The critical step that was missed was getting a signed HIPAA authorization form on file from the patient. Even if the provider has one on file, it would be better for your organization to have a copy of it.
HIPAA compliance applies across all marketing. Online marketing in particular can be fast-paced and have lower quality assurance. Here are basic guidelines for HIPAA compliant digital marketing:
- Remove PHI. From the get-go, even in brand or target market studies, remove PHI (protected health information) from a dataset to ensure privacy for participants. This de-identification process minimizes the detail shared across the entire marketing team and third-party marketing partners. To be sure, remove health status, provision of care, any detail about payment for care and any other private data. To be even more sure, leave in only data that could be safely posted online or publicly.
- Use common sense. From writing online advertising copy to posting on social media to updating web portals, your team is inundated everyday with messaging tasks – with getting eyes on the message and users to act. That kind of pressure makes common sense wane. Remind the team: if they wouldn’t say it in an elevator, don’t say it online. This simple reminder helps the team think twice about posting what may be private information.
- Speak generally. Rather than addressing particular cases or featuring real patients, address general conditions and treatments. A post like this seems innocuous enough: “A patient arrived in the Kansas City emergency room last night with complications from stage-4 breast cancer…” But community members who know her well may easily trace it back to the actual person. Better to address research, treatment options and possible outcomes rather than individual cases.
- Get it in writing. Case studies and testimonials from actual patients make for stronger marketing. Before even gathering source materials for these types of projects, ensure the team contacts the patient directly to explain the project and ask permission to feature them. Then have the patient sign a model release form stating that your organization has rights to use their likeness and story. Consult your legal team or attorney for a HIPAA authorization form.
- Two sets of eyes. First, have all staff complete HIPAA compliance training. Next, be sure that every person on the team has a team member pre-checking online posts for HIPAA compliance, even before it goes to legal for approval. This is the most basic of quality assurance systems, and larger organizations may require much more sophisticated ones.

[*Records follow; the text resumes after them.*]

(* ===== verification/LdbVersionEdit.v ===== *)
(** [db/version_edit.h]/[.cc]: the edits that lead from one version of the database to
    the next, and their encoding in the MANIFEST file. *)

From Stdlib Require Import ZArith Lia List String Bool.
From stdpp Require Import base list.
From S2P Require Import Prelude LdbBase LdbText LdbCoding LdbKeys.

(** ** [FileMetaData] *)

(** The constructor does not set [number]. *)
Record FileMetaData := mk_file {
  refs : Z;
  allowed_seeks : Z;
  number : Z;
  file_size : Z;
  smallest : list Z;
  largest : list Z
}.

Definition new_FileMetaData (number file_size : Z) (smallest largest : list Z) : FileMetaData :=
  mk_file 0 (Z.shiftl 1 30) number file_size smallest largest.

(** ** [DeletedFileSet], a [std::set] of levels and numbers: in order, each once *)

Definition pair_less (a b : Z * Z) : bool := (fst a <? fst b) || ((fst a =? fst b) && (snd a <? snd b)).

Fixpoint set_insert (x : Z * Z) (s : list (Z * Z)) : list (Z * Z) :=
  match s with
  | [] => [x]
  | y :: s' => if pair_less x y then x :: s else if pair_less y x then y :: set_insert x s' else s
  end.

(** ** [VersionEdit] *)

Record VersionEdit := mk_edit {
  comparator_ : list Z;
  log_number_ : Z;
  prev_log_number_ : Z;
  next_file_number_ : Z;
  last_sequence_ : Z;
  has_comparator_ : bool;
  has_log_number_ : bool;
  has_prev_log_number_ : bool;
  has_next_file_number_ : bool;
  has_last_sequence_ : bool;
  compact_pointers_ : list (Z * list Z);
  deleted_files_ : list (Z * Z);
  new_files_ : list (Z * FileMetaData)
}.

(** [compact_pointers_] is not cleared. *)
Definition edit_Clear (e : VersionEdit) : VersionEdit :=
  mk_edit [] 0 0 0 0 false false false false false (compact_pointers_ e) [] [].

Definition new_VersionEdit : VersionEdit :=
  mk_edit [] 0 0 0 0 false false false false false [] [] [].

Definition SetComparatorName (name : Slice) (e : VersionEdit) : VersionEdit :=
  mk_edit name (log_number_ e) (prev_log_number_ e) (next_file_number_ e) (last_sequence_ e)
    true (has_log_number_ e) (has_prev_log_number_ e) (has_next_file_number_ e) (has_last_sequence_ e)
    (compact_pointers_ e) (deleted_files_ e) (new_files_ e).

Definition SetLogNumber (num : Z) (e : VersionEdit) : VersionEdit :=
  mk_edit (comparator_ e) num (prev_log_number_ e) (next_file_number_ e) (last_sequence_ e)
    (has_comparator_ e) true (has_prev_log_number_ e) (has_next_file_number_ e) (has_last_sequence_ e)
    (compact_pointers_ e) (deleted_files_ e) (new_files_ e).

Definition SetPrevLogNumber (num : Z) (e : VersionEdit) : VersionEdit :=
  mk_edit (comparator_ e) (log_number_ e) num (next_file_number_ e) (last_sequence_ e)
    (has_comparator_ e) (has_log_number_ e) true (has_next_file_number_ e) (has_last_sequence_ e)
    (compact_pointers_ e) (deleted_files_ e) (new_files_ e).

Definition SetNextFile (num : Z) (e : VersionEdit) : VersionEdit :=
  mk_edit (comparator_ e) (log_number_ e) (prev_log_number_ e) num (last_sequence_ e)
    (has_comparator_ e) (has_log_number_ e) (has_prev_log_number_ e) true (has_last_sequence_ e)
    (compact_pointers_ e) (deleted_files_ e) (new_files_ e).

Definition SetLastSequence (seq : Z) (e : VersionEdit) : VersionEdit :=
  mk_edit (comparator_ e) (log_number_ e) (prev_log_number_ e) (next_file_number_ e) seq
    (has_comparator_ e) (has_log_number_ e) (has_prev_log_number_ e) (has_next_file_number_ e) true
    (compact_pointers_ e) (deleted_files_ e) (new_files_ e).

Definition SetCompactPointer (level : Z) (key : list Z) (e : VersionEdit) : VersionEdit :=
  mk_edit (comparator_ e) (log_number_ e) (prev_log_number_ e) (next_file_number_ e) (last_sequence_ e)
    (has_comparator_ e) (has_log_number_ e) (has_prev_log_number_ e) (has_next_file_number_ e) (has_last_sequence_ e)
    (compact_pointers_ e ++ [(level, key)]) (deleted_files_ e) (new_files_ e).

Definition DeleteFile (level file : Z) (e : VersionEdit) : VersionEdit :=
  mk_edit (comparator_ e) (log_number_ e) (prev_log_number_ e) (next_file_number_ e) (last_sequence_ e)
    (has_comparator_ e) (has_log_number_ e) (has_prev_log_number_ e) (has_next_file_number_ e) (has_last_sequence_ e)
    (compact_pointers_ e) (set_insert (level, file) (deleted_files_ e)) (new_files_ e).

(** [new_files_.push_back] *)
Definition push_file (level : Z) (f : FileMetaData) (e : VersionEdit) : VersionEdit :=
  mk_edit (comparator_ e) (log_number_ e) (prev_log_number_ e) (next_file_number_ e) (last_sequence_ e)
    (has_comparator_ e) (has_log_number_ e) (has_prev_log_number_ e) (has_next_file_number_ e) (has_last_sequence_ e)
    (compact_pointers_ e) (deleted_files_ e) (new_files_ e ++ [(level, f)]).

Definition AddFile (level file file_size : Z) (smallest largest : list Z) (e : VersionEdit) : VersionEdit :=
  push_file level (new_FileMetaData file file_size smallest largest) e.

(** ** [EncodeTo] *)

Definition kComparator : Z := 1.
Definition kLogNumber : Z := 2.
Definition kNextFileNumber : Z := 3.
Definition kLastSequence : Z := 4.
Definition kCompactPointer : Z := 5.
Definition kDeletedFile : Z := 6.
Definition kNewFile : Z := 7.
Definition kPrevLogNumber : Z := 9.

(** [None] is an assertion that fails: a key is empty. *)
Definition encode_compact_pointer (dst : list Z) (p : Z * list Z) : option (list Z) :=
  key ← key_Encode (snd p);
  Some (PutLengthPrefixedSlice (PutVarint32 (PutVarint32 dst kCompactPointer) (u32 (fst p))) key).

Definition encode_deleted_file (dst : list Z) (p : Z * Z) : list Z :=
  PutVarint64 (PutVarint32 (PutVarint32 dst kDeletedFile) (u32 (fst p))) (snd p).

Definition encode_new_file (dst : list Z) (p : Z * FileMetaData) : option (list Z) :=
  let f := snd p in
  let dst := PutVarint32 dst kNewFile in
  let dst := PutVarint32 dst (u32 (fst p)) in
  let dst := PutVarint64 dst (number f) in
  let dst := PutVarint64 dst (file_size f) in
  smallest ← key_Encode (smallest f);
  let dst := PutLengthPrefixedSlice dst smallest in
  largest ← key_Encode (largest f);
  Some (PutLengthPrefixedSlice dst largest).

(** A loop that appends to [*dst]. *)
Fixpoint encode_all {A} (encode : list Z -> A -> option (list Z)) (l : list A) (dst : list Z) : option (list Z) :=
  match l with
  | [] => Some dst
  | a :: l' => dst ← encode dst a; encode_all encode l' dst
  end.

Definition edit_EncodeTo (e : VersionEdit) (dst : list Z) : option (list Z) :=
  let dst := if has_comparator_ e then PutLengthPrefixedSlice (PutVarint32 dst kComparator) (comparator_ e) else dst in
  let dst := if has_log_number_ e then PutVarint64 (PutVarint32 dst kLogNumber) (log_number_ e) else dst in
  let dst := if has_prev_log_number_ e then PutVarint64 (PutVarint32 dst kPrevLogNumber) (prev_log_number_ e) else dst in
  let dst := if has_next_file_number_ e then PutVarint64 (PutVarint32 dst kNextFileNumber) (next_file_number_ e) else dst in
  let dst := if has_last_sequence_ e then PutVarint64 (PutVarint32 dst kLastSequence) (last_sequence_ e) else dst in
  dst ← encode_all encode_compact_pointer (compact_pointers_ e) dst;
  let dst := fold_left encode_deleted_file (deleted_files_ e) dst in
  encode_all encode_new_file (new_files_ e) dst.

(** ** [DecodeFrom] *)

(** The result and the advanced input; [None] is [false]. *)
Definition GetInternalKey (input : Slice) : option (list Z * Slice) :=
  r ← GetLengthPrefixedSlice input;
  let '(str, input) := r in Some (key_DecodeFrom str, input).

Definition GetLevel (input : Slice) : option (Z * Slice) :=
  r ← GetVarint32 input;
  let '(v, input) := r in
  if v <? kNumLevels then Some (v, input) else None.

Definition decode_compact_pointer (input : Slice) : option (Z * list Z * Slice) :=
  r ← GetLevel input;
  let '(level, input) := r in
  r ← GetInternalKey input;
  let '(key, input) := r in Some (level, key, input).

Definition decode_deleted_file (input : Slice) : option (Z * Z * Slice) :=
  r ← GetLevel input;
  let '(level, input) := r in
  r ← GetVarint64 input;
  let '(number, input) := r in Some (level, number, input).

Definition decode_new_file (input : Slice) : option (Z * FileMetaData * Slice) :=
  r ← GetLevel input;
  let '(level, input) := r in
  r ← GetVarint64 input;
  let '(number, input) := r in
  r ← GetVarint64 input;
  let '(file_size, input) := r in
  r ← GetInternalKey input;
  let '(smallest, input) := r in
  r ← GetInternalKey input;
  let '(largest, input) := r in Some (level, new_FileMetaData number file_size smallest largest, input).

(** A record read by [r] that changes the edit, or the message [msg]. *)
Definition decode_with {A} (r : option (A * Slice)) (change : A -> VersionEdit -> VersionEdit) (msg : string) :
    M VersionEdit (Slice + option Slice) :=
  match r with
  | Some (a, input) => modify (change a) ;; ret (inl input)
  | None => ret (inr (Some (literal msg)))
  end.

(** One round of the loop, or [msg] behind it; [None] is null. *)
Definition edit_decode_step (input : Slice) : M VersionEdit (Slice + option Slice) :=
  match GetVarint32 input with
  | None => ret (inr (if negb (size input =? 0) then Some (literal "invalid tag") else None))
  | Some (tag, input) =>
      if tag =? kComparator then decode_with (GetLengthPrefixedSlice input) SetComparatorName "comparator name"
      else if tag =? kLogNumber then decode_with (GetVarint64 input) SetLogNumber "log number"
      else if tag =? kPrevLogNumber then decode_with (GetVarint64 input) SetPrevLogNumber "previous log number"
      else if tag =? kNextFileNumber then decode_with (GetVarint64 input) SetNextFile "next file number"
      else if tag =? kLastSequence then decode_with (GetVarint64 input) SetLastSequence "last sequence number"
      else if tag =? kCompactPointer then
        decode_with (decode_compact_pointer input) (fun '(level, key) => SetCompactPointer level key) "compaction pointer"
      else if tag =? kDeletedFile then
        decode_with (decode_deleted_file input) (fun '(level, number) => DeleteFile level number) "deleted file"
      else if tag =? kNewFile then
        decode_with (decode_new_file input) (fun '(level, f) => push_file level f) "new-file entry"
      else ret (inr (Some (literal "unknown tag")))
  end.

Definition edit_DecodeFrom (src : Slice) : M VersionEdit Status :=
  modify edit_Clear ;;
  msg <- loop edit_decode_step src ;;
  ret (match msg with Some msg => Corruption (literal "VersionEdit") msg | None => OK end).

(** ** [DebugString] *)

Definition newline : list Z := [10].

Definition edit_DebugString (e : VersionEdit) : list Z :=
  literal "VersionEdit {" ++
  (if has_comparator_ e then newline ++ literal "  Comparator: " ++ comparator_ e else []) ++
  (if has_log_number_ e then newline ++ literal "  LogNumber: " ++ decimal (log_number_ e) else []) ++
  (if has_prev_log_number_ e then newline ++ literal "  PrevLogNumber: " ++ decimal (prev_log_number_ e) else []) ++
  (if has_next_file_number_ e then newline ++ literal "  NextFile: " ++ decimal (next_file_number_ e) else []) ++
  (if has_last_sequence_ e then newline ++ literal "  LastSeq: " ++ decimal (last_sequence_ e) else []) ++
  concat (map (fun '(level, key) =>
    newline ++ literal "  CompactPointer: " ++ decimal (u64 level) ++ literal " " ++ key_DebugString key) (compact_pointers_ e)) ++
  concat (map (fun '(level, file) =>
    newline ++ literal "  DeleteFile: " ++ decimal (u64 level) ++ literal " " ++ decimal file) (deleted_files_ e)) ++
  concat (map (fun '(level, f) =>
    newline ++ literal "  AddFile: " ++ decimal (u64 level) ++ literal " " ++ decimal (number f) ++ literal " " ++
    decimal (file_size f) ++ literal " " ++ key_DebugString (smallest f) ++ literal " .. " ++ key_DebugString (largest f)) (new_files_ e)) ++
  newline ++ literal "}" ++ newline.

- When in doubt, leave it out. Enough said.
Marketing challenges abound in the medical device industry. Fact is, your organization is far more likely to be hit with a wrongful termination lawsuit by a former employee than a HIPAA suit. Still, the federal government’s Department of Health and Human Services (HHS) is cracking down on marketing departments and agencies, even dinging them for faulty form submission solutions on healthcare websites.
Today is the day to button up loose ends and be sure that the team is pushing out HIPAA compliant marketing across the board.